The first of its kind in the world to accept, edit and publish articles from its readers, South Korean online site OhmyNews has taken the nation by storm.

Using an open-source style of news reporting, the majority of articles are written by the public. These amateur reporters across South Korea submit some 200 news and feature articles a day, which are fact-checked and edited by a professional staff of about 65 at its newsroom in Seoul.

OhmyNews has, above all, opened the playing field for debate in South Korea’s animated political landscape – having played an instrumental role in the 2002 presidential elections. The online paper undermined the conservative news authorities in the country and helped bring about a political watershed with the election of President Roh Moo-hyun and the subsequent Cabinet change.

A critical success factor for OhmyNews has been the unusual readership profile in Korea. South Korea is one of the world’s most wired nations, with broadband penetration in over 70 percent of homes. According to an opinion poll undertaken for the BBC and Reuters, more than a third of South Koreans said the web was their most important news source, above the world average. People in South Korea are also worried about interference in the media, both from government and from media executives. 70% said the authorities interfered too much, and over 60% thought that media owners affected the way journalists reported events.

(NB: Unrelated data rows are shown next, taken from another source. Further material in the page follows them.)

(** *** Fractions *)

Lemma normalize_units n e b u : -1074 <= e → n * 2 ^ (e + 1074) = u → u = 0 ∨ fits (Z.abs u) →
  valid_binary prec emax (binary_normalize prec emax n e b) = true ∧ units (binary_normalize prec emax n e b) = Some u.
Proof.
  intros He <- Hf. pose proof (Z.pow_pos_nonneg 2 (e + 1074) ltac:(lia) ltac:(lia)) as Hp. destruct n as [|p|p]; [done|..]; destruct Hf as [Hf|Hf]; try lia;
    rewrite Z.abs_mul, (Z.abs_eq (2 ^ _)) in Hf by lia; cbn [binary_normalize Z.abs] in *;
    [destruct (round_fits false p e He Hf) as (m' & e' & -> & Hb & _ & Es)|destruct (round_fits true p e He Hf) as (m' & e' & -> & Hb & _ & Es)];
    (split; [done|]); cbn [units cond_Zopp]; rewrite Es; unfold scaled; f_equal; lia.
Qed.

Lemma sub_units x y a b : valid_binary prec emax x = true → valid_binary prec emax y = true → units x = Some a → units y = Some b →
  a - b = 0 ∨ fits (Z.abs (a - b)) → valid_binary prec emax (SFsub prec emax x y) = true ∧ units (SFsub prec emax x y) = Some (a - b).
Proof.
  intros Hx Hy Ux Uy Hf. destruct x as [s|s| |s m e], y as [s'|s'| |s' m' e']; try done; cbn [units] in Ux, Uy; injection Ux as <-; injection Uy as <-; cbn [SFsub].
  - by destruct s, s'.
  - split; [done|]. cbn [units]. f_equal. destruct s'; cbn [negb cond_Zopp]; lia.
  - split; [done|]. cbn [units]. f_equal. lia.
  - apply bounded_low in Hx as Hex. apply bounded_low in Hy as Hey. apply normalize_units; [lia| |done]. rewrite Z.mul_sub_distr_r, !align_units by lia. lia.
Qed.

Lemma fraction_fits x z a : valid_binary prec emax x = true → int_part x = Some z → units x = Some a → a - z * UNIT = 0 ∨ fits (Z.abs (a - z * UNIT)).
Proof.
  intros Hv Hi Hu. destruct x as [s|s| |s m e]; try done; cbn [int_part units] in *; injection Hi as <-; injection Hu as <-; [by left|].
  apply bounded_low in Hv as He. unfold scaled. destruct (Z.leb_spec 0 e) as [H0|H0].
  - left. rewrite Z.pow_add_r by lia. fold UNIT. destruct s; cbn [cond_Zopp]; lia.
  - assert (UNIT = 2 ^ (- e) * 2 ^ (e + 1074)) as -> by (rewrite <- Z.pow_add_r by lia; unfold UNIT; f_equal; lia).
    pose proof (Z.pow_pos_nonneg 2 (- e) ltac:(lia) ltac:(lia)) as Hp. pose proof (Z.pow_pos_nonneg 2 (e + 1074) ltac:(lia) ltac:(lia)) as Hk.
    pose proof (Z.div_mod (Zpos m) (2 ^ (- e)) ltac:(lia)) as Ed. pose proof (Z.mod_pos_bound (Zpos m) (2 ^ (- e)) Hp) as Hm.
    assert (cond_Zopp s (Zpos m * 2 ^ (e + 1074)) - cond_Zopp s (Zpos m / 2 ^ (- e)) * (2 ^ (- e) * 2 ^ (e + 1074)) = cond_Zopp s (Zpos m mod 2 ^ (- e)) * 2 ^ (e + 1074)) as ->
      by (destruct s; cbn [cond_Zopp]; nia).
    destruct (Z.eq_dec (Zpos m mod 2 ^ (- e)) 0) as [->|Hn]; [left; by destruct s|right].
    assert (Zpos m < 2^53) as Hm53 by (destruct (bounded_cases m e Hv); lia). pose proof (Z.mod_le (Zpos m) (2 ^ (- e)) ltac:(lia) Hp) as Hle.
    exists (Zpos m mod 2 ^ (- e)), (e + 1074). split_and!; [lia..|]. rewrite Z.abs_mul, (Z.abs_eq (2 ^ (e + 1074))) by lia. destruct s; cbn [cond_Zopp]; lia.
Qed.

(** A finite number has an integer part and a value. *)
Lemma finite_parts n : is_finite n = true → ∃ z a, int_part (decode n) = Some z ∧ units (decode n) = Some a.
Proof. unfold is_finite. destruct (decode n); naive_solver. Qed.

Lemma int_finite n z : is_int (decode n) z → is_finite n = true.
Proof. intros [_ Hu]. unfold is_finite. by destruct (decode n). Qed.

(** Both tests for an integer. *)
Lemma integral_test n : (eqb (trunc n) n && is_finite n = true ↔ ∃ z, is_int (decode n) z) ∧ (eqb (sub n (trunc n)) Coercion.ZERO && is_finite n = true ↔ ∃ z, is_int (decode n) z).
Proof.
  destruct (is_finite n) eqn:Ef.
  - destruct (finite_parts n Ef) as (z & a & Hi & Ha). pose proof (decode_valid n) as Hv. pose proof (trunc_int _ _ Hv Hi) as Ht.
    assert (is_int (decode (trunc n)) z) as Hz by (unfold trunc; by rewrite decode_encode by apply Ht).
    assert ((∃ z', is_int (decode n) z') ↔ a = z * UNIT) as ->.
    { split; [|by exists z; split; [done|subst a]]. intros [z' Hz']. pose proof (int_int_part _ _ Hz') as E. rewrite Hi in E. injection E as <-. destruct Hz' as [_ Hu]. congruence. }
    rewrite !andb_true_r. split.
    + rewrite (CoercionFacts.units_eqb _ _ _ _ (proj2 Hz) Ha), Z.eqb_eq. split; intros E; exact (eq_sym E).
    + destruct (sub_units _ _ _ _ Hv (proj1 Hz) Ha (proj2 Hz) (fraction_fits _ _ _ Hv Hi Ha)) as [Sv Su].
      assert (units (decode (sub n (trunc n))) = Some (a - z * UNIT)) as E by (unfold sub; by rewrite decode_encode).
      rewrite (CoercionFacts.units_eqb _ Coercion.ZERO _ 0 E eq_refl), Z.eqb_eq. lia.
  - rewrite !andb_false_r. split; (split; [done|]); intros [z Hz%int_finite]; congruence.
Qed.

Lemma leb_int n z k : is_int (decode n) z → Z.abs k < 2^53 → leb n (of_Z k) = (z <=? k) ∧ leb (of_Z k) n = (k <=? z).
Proof.
  intros [_ Hu] Hk. destruct (of_Z_int k Hk) as [_ Uk]. rewrite (RadixFacts.units_leb _ _ _ _ Hu Uk), (RadixFacts.units_leb _ _ _ _ Uk Hu). pose proof unit_pos as Hp.
  split; apply Bool.eq_iff_eq_true; rewrite !Z.leb_le; symmetry; by apply Z.mul_le_mono_pos_r.
Qed.

Lemma zero_bits n : (n < 2^64)%N → eqb n Coercion.ZERO = true → n = if is_sign_negative n then neg Coercion.ZERO else Coercion.ZERO.
Proof.
  intros Hn Hz. assert (∃ s, decode n = S754_zero s) as [s E].
  { revert Hz. unfold eqb, SFeqb. destruct (decode n) as [s|s| |s m e]; [by exists s|by destruct s|done|]. by destruct s. }
  assert (is_nan n = false) as Hnan by (unfold is_nan; by rewrite E). pose proof (encode_decode n Hn Hnan) as Ed. rewrite E in Ed. subst n. by destruct s.
Qed.

(** The int form is taken exactly for the integers of 32 bits other than -0. *)
Lemma i32_of_integral_iff n i : (n < 2^64)%N → i32_of_integral n = Some i ↔ is_int (decode n) i ∧ - 2^31 <= i <= 2^31 - 1 ∧ n ≠ neg Coercion.ZERO.
Proof.
  intros Hn. unfold i32_of_integral. destruct (eqb n Coercion.ZERO && is_sign_negative n) eqn:Ez.
  - apply andb_true_iff in Ez as [Ez Es]. pose proof (zero_bits n Hn Ez) as E. rewrite Es in E. split; [done|]. by intros (_ & _ & ?).
  - assert (n ≠ neg Coercion.ZERO) as Hnz by (intros ->; done).
    destruct (eqb (sub n (trunc n)) Coercion.ZERO && is_finite n) eqn:Et.
    + apply (proj2 (integral_test n)) in Et as [z Hz]. destruct (leb_int n z (- 2^31) Hz ltac:(lia)) as [_ ->], (leb_int n z (2^31 - 1) Hz ltac:(lia)) as [-> _].
      destruct (Z.leb_spec (- 2^31) z) as [H1|H1], (Z.leb_spec z (2^31 - 1)) as [H2|H2]; cbn [andb].
      1: rewrite (saturate_int _ _ _ z Hz (conj H1 H2)). split; [intros [= <-]; by split_and!|intros (Hi & _ & _); f_equal].
      2-4: split; [done|]; intros (Hi & Hr & _); exfalso.
      all: pose proof (int_int_part _ _ Hi) as E; rewrite (int_int_part _ _ Hz) in E; injection E as <-; lia.
    + split; [done|]. intros (Hi & _). assert (∃ z, is_int (decode n) z) as Ht by by exists i. apply (proj2 (integral_test n)) in Ht. congruence.
Qed.
End NumberFacts.

Module ParseFacts.
Import ParseFloat.

#[local] Abbreviation digits := (Forall (λ c, Coercion.is_digit c = true)).
#[local] Abbreviation stops x := (∀ c t, x = c :: t → Coercion.is_digit c = false).

(** The grammar of decimal literals: digits with at most one point and at least
    one digit, then an exponent or none. *)
Definition exponent_part (e : list N) : Prop :=
  e = [] ∨ ∃ c sign ds, e = c :: sign ++ ds ∧ is_e c = true ∧ sign ∈ [[]; [43%N]; [45%N]] ∧ digits ds ∧ ds ≠ [].

Inductive literal : list N → Prop :=
  | whole a e : digits a → a ≠ [] → exponent_part e → literal (a ++ e)
  | pointed a b e : digits a → digits b → a ++ b ≠ [] → exponent_part e → literal (a ++ 46%N :: b ++ e).

(** The longest literal at the front, up to a point without digits after it. *)
Definition longest (text t : list N) : Prop :=
  literal t ∧ t `prefix_of` text ∧ ∀ t', literal t' → t' `prefix_of` text → (length t' <= length t)%nat ∨ t' = t ++ [46%N].

Lemma take_digits_ok text a rest : Coercion.take_digits text = (a, rest) → text = a ++ rest ∧ digits a ∧ stops rest.
Proof.
  revert a rest. induction text as [|c text IH]; intros a rest; cbn [Coercion.take_digits]; [by intros [= <- <-]|].
  destruct (Coercion.is_digit c) eqn:Ec; [|intros [= <- <-]; split_and!; [done|done|by intros c' t [= <- <-]]].
  destruct (Coercion.take_digits text) as [ds r]. intros [= <- <-]. destruct (IH _ _ eq_refl) as (-> & Hd & Hr). split_and!; [done|by constructor|done].
Qed.

(** Digits at the front of a text are digits of its run. *)
Lemma digits_front text a rest a' x : Coercion.take_digits text = (a, rest) → text = a' ++ x → digits a' → (length a' <= length a)%nat ∧ (stops x → a' = a ∧ x = rest).
Proof.
  intros E -> Ha. split; [|intros Hx; rewrite CoercionFacts.take_digits_app in E by done; by injection E].
  revert a rest E. induction Ha as [|c a' Hc _ IH]; intros a rest; cbn [Coercion.take_digits app]; [cbn; lia|]. rewrite Hc.
  destruct (Coercion.take_digits (a' ++ x)) as [ds r]. intros [= <- <-]. specialize (IH _ _ eq_refl). cbn. lia.
Qed.

Lemma skip_digits_ok text j : skip_digits text j = (j + length (Coercion.take_digits text).1)%nat.
Proof.
  revert j. induction text as [|c text IH]; intros j; cbn [skip_digits Coercion.take_digits]; [cbn; lia|]. destruct (Coercion.is_digit c); [|cbn; lia].
  rewrite IH. destruct (Coercion.take_digits text). cbn. lia.
Qed.

(** The exponent at the front of a text. *)
Definition exponent_length (text : list N) : nat := exponent text 0 1 0.

Lemma exponent_shift text i n last : (0 < n)%nat → exponent text i n last = if bool_decide (exponent_length text = 0)%nat then last else (i + exponent_length text)%nat.
Proof.
  intros Hn. unfold exponent_length, exponent. destruct text as [|c text]; [done|]. rewrite (bool_decide_true (0 < n)%nat), (bool_decide_true (0 < 1)%nat) by lia. rewrite andb_true_r.
  destruct (is_e c); [|done]. assert (∀ t : list N, skip_sign t (S i) = ((skip_sign t 1).1, (i + (skip_sign t 1).2)%nat) ∧ (0 < (skip_sign t 1).2)%nat) as Hs.
  { intros [|c' t]; cbn [skip_sign]; [cbn; split; [f_equal|]; lia|]. destruct (_ || _); cbn; (split; [f_equal|]; lia). }
  destruct (Hs text) as [-> Hp]. destruct (skip_sign text 1) as [t j]. cbn [fst snd] in *. destruct t as [|d t]; [done|]. destruct (Coercion.is_digit d); [|done].
  rewrite !skip_digits_ok. rewrite bool_decide_false by lia. lia.
Qed.

Lemma skip_sign_ok text j : ∃ sign rest, sign ∈ [[]; [43%N]; [45%N]] ∧ text = sign ++ rest ∧ skip_sign text j = (rest, (j + length sign)%nat).
Proof.
  destruct text as [|c text]; cbn [skip_sign]; [exists [], []; split_and!; [set_solver|done|f_equal; cbn; lia]|].
  destruct (N.eqb_spec c 43) as [->|H1]; [exists [43%N], text; split_and!; [set_solver|done|f_equal; cbn; lia]|].
  destruct (N.eqb_spec c 45) as [->|H2]; [exists [45%N], text; split_and!; [set_solver|done|f_equal; cbn; lia]|].
  exists [], (c :: text). split_and!; [set_solver|done|cbn; f_equal; lia].
Qed.

Lemma skip_sign_app sign ds j c t : sign ∈ [[]; [43%N]; [45%N]] → ds = c :: t → Coercion.is_digit c = true → skip_sign (sign ++ ds) j = (ds, (j + length sign)%nat).
Proof.
  intros Hs -> Hc. assert (c ≠ 43%N ∧ c ≠ 45%N) as [H1 H2] by (split; apply CoercionFacts.digit_not; (done || lia)).
  rewrite !elem_of_cons, elem_of_nil in Hs. destruct Hs as [->|[->|[->|[]]]]; cbn [skip_sign app]; [|cbn; f_equal; lia..].
  rewrite (proj2 (N.eqb_neq _ _) H1), (proj2 (N.eqb_neq _ _) H2). cbn. f_equal. lia.
Qed.

Lemma exponent_ok text : exponent_part (take (exponent_length text) text) ∧ ∀ e u, text = e ++ u → exponent_part e → (length e <= exponent_length text)%nat.
Proof.
  split.
  - unfold exponent_length, exponent. destruct text as [|c text]; [by left|]. rewrite bool_decide_true, andb_true_r by lia. destruct (is_e c) eqn:Ec; [|by left].
    destruct (skip_sign_ok text 1) as (sign & rest & Hs & -> & ->). destruct rest as [|d rest]; [by left|]. destruct (Coercion.is_digit d) eqn:Ed; [|by left]. right.
    rewrite skip_digits_ok. destruct (Coercion.take_digits (d :: rest)) as [ds more] eqn:Et. destruct (take_digits_ok _ _ _ Et) as (Er & Hds & _). cbn [fst].
    exists c, sign, ds. split_and!; [|done|done|done|]; [|intros ->; cbn [Coercion.take_digits] in Et; rewrite Ed in Et; by destruct (Coercion.take_digits rest)].
    rewrite Er. replace (1 + length sign + length ds)%nat with (S (length (sign ++ ds))) by (rewrite length_app; lia). cbn [take]. f_equal. by rewrite app_assoc, take_app_length.
  - intros e u -> [->|(c & sign & ds & -> & Hc & Hs & Hds & Hne)]; [cbn; lia|]. unfold exponent_length, exponent. cbn [app]. rewrite Hc, bool_decide_true by lia. cbn [andb].
    destruct ds as [|d ds]; [done|]. inversion Hds as [|? ? Hd Hds']; subst. rewrite <- app_assoc. rewrite (skip_sign_app sign ((d :: ds) ++ u) 1 d (ds ++ u)) by done.
    cbn [app]. rewrite Hd, skip_digits_ok. destruct (Coercion.take_digits (d :: ds ++ u)) as [a rest] eqn:Et.
    pose proof (proj1 (digits_front _ _ _ (d :: ds) u Et eq_refl Hds)) as Hl. cbn [fst length] in *. rewrite length_app. cbn [length]. lia.
Qed.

OhmyNews founder Oh Yeon Ho explained his concept at the Japan Media Review:

“In Korea, readers’ dissatisfaction and distrust with the conventional press had considerably increased. Citizens’ desire to express themselves greatly increased. Thus, on the one hand; discontent with the conventional press, on the other hand, citizens’ desire to talk about themselves. These two things were joined together.

I had confidence that citizen participation in journalism was something that citizens currently desired. But I could not imagine that the fire would spring into a blaze in such a short time.”

So what makes its coverage different from the traditional media? OhmyNews claims it has been bold in breaking stories. When the boss of the giant Samsung conglomerate took his family on holiday to Europe – and dozens of staff were obliged to check every detail of the schedule for months – an employee decided to send a first-person account to OhmyNews and the Korean corporate scandal surfaced.

The site gets 1.7 million to 2 million page views each day, a number that peaked at over 20 million during the December 2002 presidential election6. Its pioneering idea of engaging readers, particularly the younger generation, is widely emulated by rivals in South Korea and all the way to CNN and the BBC. Mainstream media websites now post videos, photos and comments from the public.